De nombreux changements dus aux émissions de gaz à effet de serre passées et futures sont irréversibles pendant des siècles voire des millénaires, en particulier les changements dans l’océan, les calottes glaciaires et le niveau mondial de la mer. […] Les glaciers de montagne et polaires se sont engagés à continuer de fondre pendant des décennies ou des siècles (très grande confiance). La perte de carbone du pergélisol après le dégel du pergélisol est irréversible à des échelles de temps centenaires (grande confiance) …

En bref, il existe déjà un élan vers un monde plus chaud et plus chaotique, et nous disposons d’outils limités pour arrêter bon nombre de ces tendances.

Il y a eu une ruée d’initiatives, d’investissements et de startups autour du thème de la technologie climatique, avec des projets axés sur tout, de l’amélioration des rendements à la réduction des émissions de l’agriculture et de la production alimentaire, à l’amélioration du réseau électrique et à la réduction des émissions. de la climatisation dans les bâtiments. Ces initiatives sont belles et importantes, mais elles n’abordent pas l’un des défis les plus difficiles auxquels nous sommes confrontés ce siècle : que les catastrophes sont là, qu’elles arrivent et qu’elles continueront de s’intensifier à mesure que le siècle avance.

La semaine dernière, nous avons vu le deuxième plus grand incendie de l’histoire de l’État de Californie avec le Dixie Fire, flamboyant actuellement sur des centaines de milliers d’acres dans le nord de l’État. Pendant ce temps en Grèce, des centaines d’incendies de forêt provoquent une crise sans précédent dans ce pays. Sécheresses, inondations, ouragans, typhons et autres s’intensifient et ravagent toujours plus de milliards de personnes sur tous les continents.

Une réponse pour résoudre ce problème est d’améliorer la résilience – en construisant des villes et des structures ainsi que des systèmes alimentaires et hydriques qui sont fortifiés contre ces calamités naturelles. Cependant, bon nombre de ces projets sont coûteux et prennent également du temps, mesurés sur des décennies plutôt que sur des mois.

Au lieu de cela, nous avons besoin d’une poussée plus immédiate pour développer une meilleure technologie de réponse aux catastrophes aujourd’hui. J’ai couvert un large segment de ces entreprises au cours des derniers mois. Il y a RapidSOS, qui est ajouter plus de données dans les appels d’urgence pour rendre les réponses plus rapides et plus efficaces. Il y a Qwake, qui levé 5,5 millions de dollars pour créer du matériel et des services cloud pour permettre aux pompiers de visualiser leur environnement dans des conditions enfumées. Pendant ce temps, Gridware soutenu par YC a également levé plus de 5 millions de dollars pour créer des capteurs pour identifier plus rapidement les défaillances du réseau électrique.
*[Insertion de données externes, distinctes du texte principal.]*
(* ===== verification/ImaPolicy.v ===== *)
(** * ImaPolicy: is the kernel's own appraisal active?

    Models [dfim_core_engine/src/ima_policy.rs]: the text scan of the kernel command
    line and of the loaded IMA policy that must succeed before the loader attaches its
    hooks, and [require_ima_appraisal] of
    [dfim_linux_kernel/dfim-ebpf-user/src/ima.rs], which reads the two files.  Text is
    the list of its bytes.

    The theorem characterises the texts that count as ready; an example shows a policy
    that passes although its rule covers one user only. *)

From stdpp Require Import base list numbers option strings.
From Stdlib Require Import ZArith Lia Strings.Byte.
From S2P Require Import Prelude Core Json.

(** [char::is_ascii_whitespace] *)
Definition is_space (c : byte) : bool :=
  match c with x20 | x09 | x0a | x0c | x0d => true | _ => false end.

(** The pieces between separators, empty ones included; [acc] is the piece so far. *)
Fixpoint pieces (sep : byte -> bool) (acc l : list byte) : list (list byte) :=
  match l with
  | [] => [acc]
  | c :: l => if sep c then acc :: pieces sep [] l else pieces sep (acc ++ [c]) l
  end.

(** [str::split_ascii_whitespace]: the non-empty pieces *)
Definition split_ascii_whitespace (s : list byte) : list (list byte) :=
  filter (fun p => p <> []) (pieces is_space [] s).

(** [str::lines]: split at newlines, drop a final empty piece, strip one carriage return *)
Definition strip_cr (l : list byte) : list byte :=
  match last l with Some x0d => removelast l | _ => l end.

Definition lines (s : list byte) : list (list byte) :=
  let ps := pieces (fun c => bytes_eqb [c] [x0a]) [] s in
  map strip_cr (match last ps with Some [] => removelast ps | _ => ps end).

Record ImaPolicyEvidence := {
  enforce_mode : bool;
  signed_exec_appraisal : bool;
  signed_module_appraisal : bool
}.

Definition is_production_ready (self : ImaPolicyEvidence) : bool :=
  self.(enforce_mode) && self.(signed_exec_appraisal) && self.(signed_module_appraisal).

(** The loop over the tokens, with its three flags; a comment ends it. *)
Fixpoint scan_rule (function : list byte) (tokens : list (list byte))
    (is_appraise has_function has_signature_type : bool) : bool :=
  match tokens with
  | [] => is_appraise && has_function && has_signature_type
  | token :: tokens =>
      if starts_with token (txt "#") then is_appraise && has_function && has_signature_type
      else if bytes_eqb token (txt "appraise") then scan_rule function tokens true has_function has_signature_type
      else if starts_with token (txt "func=") && bytes_eqb (drop 5 token) function
      then scan_rule function tokens is_appraise true has_signature_type
      else if bytes_eqb token (txt "appraise_type=imasig")
      then scan_rule function tokens is_appraise has_function true
      else scan_rule function tokens is_appraise has_function has_signature_type
  end.

Definition is_signed_appraisal_rule (line function : list byte) : bool :=
  scan_rule function (split_ascii_whitespace line) false false false.

Definition inspect_ima_policy (cmdline policy : list byte) : ImaPolicyEvidence := {|
  enforce_mode := existsb (fun token => bytes_eqb token (txt "ima_appraise=enforce")) (split_ascii_whitespace cmdline);
  signed_exec_appraisal := existsb (fun line => is_signed_appraisal_rule line (txt "BPRM_CHECK")) (lines policy);
  signed_module_appraisal := existsb (fun line => is_signed_appraisal_rule line (txt "MODULE_CHECK")) (lines policy)
|}.

(** [require_ima_appraisal]: what reading the two files returned, [None] on error *)
Inductive ImaError := ReadCmdline | ReadPolicy | NotReady (evidence : ImaPolicyEvidence).

Definition require_ima_appraisal (cmdline policy : option (list byte)) : outcome ImaError ImaPolicyEvidence :=
  cmdline ← ok_or cmdline ReadCmdline;
  policy ← ok_or policy ReadPolicy;
  let evidence := inspect_ima_policy cmdline policy in
  if negb (is_production_ready evidence) then Err (NotReady evidence) else Ok evidence.

(** ** What the scan accepts *)

(** The tokens of a line before its comment. *)
Fixpoint uncommented (tokens : list (list byte)) : list (list byte) :=
  match tokens with
  | [] => []
  | t :: ts => if starts_with t (txt "#") then [] else t :: uncommented ts
  end.

(** A rule line for signed appraisal of [function]: it holds the three tokens, in any
    order and among any others. *)
Definition signed_rule (line function : list byte) : Prop :=
  let ts := uncommented (split_ascii_whitespace line) in
  txt "appraise" ∈ ts /\ (txt "func=" ++ function) ∈ ts /\ txt "appraise_type=imasig" ∈ ts.

Lemma func_token token function :
  starts_with token (txt "func=") && bytes_eqb (drop 5 token) function = true <-> token = txt "func=" ++ function.
Proof.
  rewrite andb_true_iff, bytes_eqb_eq. split.
  - by intros [(s & ->)%starts_with_app <-].
  - intros ->. split; [|done]. apply starts_with_app. by eexists.
Qed.

Lemma elem_cons_ne {A} (x y : A) l : x <> y -> (x ∈ y :: l <-> x ∈ l).
Proof. intros Hne. rewrite elem_of_cons. naive_solver. Qed.

Lemma scan_rule_spec function tokens : forall a f s, txt "func=" ++ function <> txt "appraise" ->
  scan_rule function tokens a f s = true <->
  (a = true \/ txt "appraise" ∈ uncommented tokens) /\
  (f = true \/ (txt "func=" ++ function) ∈ uncommented tokens) /\
  (s = true \/ txt "appraise_type=imasig" ∈ uncommented tokens).
Proof.
  induction tokens as [|t ts IH]; intros a f s Hne.
  { cbn [scan_rule uncommented]. rewrite !andb_true_iff, !elem_of_nil. tauto. }
  cbn [scan_rule uncommented]. destruct (starts_with t (txt "#")).
  { rewrite !andb_true_iff, !elem_of_nil. tauto. }
  destruct (bytes_eqb t (txt "appraise")) eqn:H1.
  { apply bytes_eqb_eq in H1 as ->. rewrite IH by done.
    rewrite (elem_cons_ne (txt "func=" ++ function)) by done.
    rewrite (elem_cons_ne (txt "appraise_type=imasig")) by done. rewrite elem_of_cons. tauto. }
  assert (H1' : txt "appraise" <> t) by (intros <-; by rewrite bytes_eqb_refl in H1).
  rewrite (elem_cons_ne (txt "appraise")) by done.
  destruct (starts_with t (txt "func=") && bytes_eqb (drop 5 t) function) eqn:H2.
  { apply func_token in H2 as ->. rewrite IH by done.
    rewrite (elem_cons_ne (txt "appraise_type=imasig")) by done. rewrite elem_of_cons. tauto. }
  assert (H2' : txt "func=" ++ function <> t) by (intros <-; by rewrite (proj2 (func_token _ _) eq_refl) in H2).
  rewrite (elem_cons_ne (txt "func=" ++ function)) by done.
  destruct (bytes_eqb t (txt "appraise_type=imasig")) eqn:H3.
  { apply bytes_eqb_eq in H3 as ->. rewrite IH, elem_of_cons by done. tauto. }
  assert (H3' : txt "appraise_type=imasig" <> t) by (intros <-; by rewrite bytes_eqb_refl in H3).
  rewrite (elem_cons_ne (txt "appraise_type=imasig")) by done. by rewrite IH.
Qed.

Lemma signed_rule_spec line function : txt "func=" ++ function <> txt "appraise" ->
  is_signed_appraisal_rule line function = true <-> signed_rule line function.
Proof.
  intros Hne. unfold is_signed_appraisal_rule, signed_rule. rewrite scan_rule_spec by done. naive_solver.
Qed.

Lemma existsb_elem {A} (f : A -> bool) l : existsb f l = true <-> exists x, x ∈ l /\ f x = true.
Proof. rewrite existsb_exists. by setoid_rewrite list_elem_of_In. Qed.

(** The readiness gate is exact.  The loader's precondition holds exactly when
    both files are readable, some word of the command line is [ima_appraise=enforce],
    and the policy has a line for signed appraisal of executables and one of kernel
    modules, where words in a comment do not count. *)
Theorem ima_gate_exact cmdline policy :
  is_ok (require_ima_appraisal cmdline policy) = true <->
  exists c p, cmdline = Some c /\ policy = Some p /\
    txt "ima_appraise=enforce" ∈ split_ascii_whitespace c /\
    (exists line, line ∈ lines p /\ signed_rule line (txt "BPRM_CHECK")) /\
    (exists line, line ∈ lines p /\ signed_rule line (txt "MODULE_CHECK")).
Proof.
  unfold require_ima_appraisal. destruct cmdline as [c|]; [|split; [done|naive_solver]]. cbn [ok_or].
  rewrite ok_bind. destruct policy as [p|]; [|split; [done|naive_solver]]. cbn [ok_or]. rewrite ok_bind. cbv zeta.
  assert (Hr : is_production_ready (inspect_ima_policy c p) = true <->
    txt "ima_appraise=enforce" ∈ split_ascii_whitespace c /\
    (exists line, line ∈ lines p /\ signed_rule line (txt "BPRM_CHECK")) /\
    (exists line, line ∈ lines p /\ signed_rule line (txt "MODULE_CHECK"))).
  { unfold is_production_ready, inspect_ima_policy. cbn [enforce_mode signed_exec_appraisal signed_module_appraisal].
    rewrite !andb_true_iff, !existsb_elem. setoid_rewrite bytes_eqb_eq.
    setoid_rewrite signed_rule_spec; [|done..]. naive_solver. }
  destruct (is_production_ready (inspect_ima_policy c p)); cbn [negb is_ok].
  - split; [|done]. intros _. exists c, p. split_and!; try done; by apply Hr.
  - split; [done|]. intros (c' & p' & [= <-] & [= <-] & Hx). by apply Hr in Hx.
Qed.

(** A policy whose appraisal rules bind one user only passes the gate. *)
Example ima_gate_ignores_conditions :
  is_ok (require_ima_appraisal (Some (txt "quiet ima_appraise=enforce"))
    (Some (txt "appraise func=BPRM_CHECK appraise_type=imasig uid=1000" ++ [x0a] ++
           txt "appraise func=MODULE_CHECK appraise_type=imasig uid=1000"))) = true.
Proof. by vm_compute. Qed.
En bref, il y a une récolte croissante de startups technologiques en cas de catastrophe, mais il en faudra davantage pour lutter contre la panoplie de catastrophes qui frapperont dans les années à venir.

Il y a tellement à faire : de meilleures ressources en santé mentale pour les victimes et les premiers intervenants, un accès plus facile aux fonds de rétablissement pour guérir des vies, des capteurs et des analyses de données de meilleure qualité pour identifier les catastrophes plus tôt, une logistique plus rapide pour évacuer les personnes hors de danger. En fait, il y a littéralement des dizaines de domaines qui nécessitent plus d’investissement et d’attention des fondateurs.

Ce n’est pas un marché facile, comme je l’ai souligné dans un analyse des cycles de vente. Les budgets sont serrés, les catastrophes sont aléatoires et la technologie est souvent une réflexion après coup. À certains égards cependant, cette friction est une source de créativité – comment construire ces services de nouvelle génération et comment les vendre est le risque qui conduit au retour potentiel élevé.

Comme le rapport du GIEC l’a clairement indiqué cette semaine, le temps chaotique et les catastrophes intenses que nous avons connues au cours des dernières décennies ne vont pas s’atténuer de si tôt. Mais avec de l’ingéniosité, nous pouvons mieux réagir aux catastrophes qui se préparent déjà, et sauver des vies et des trésors dans le processus.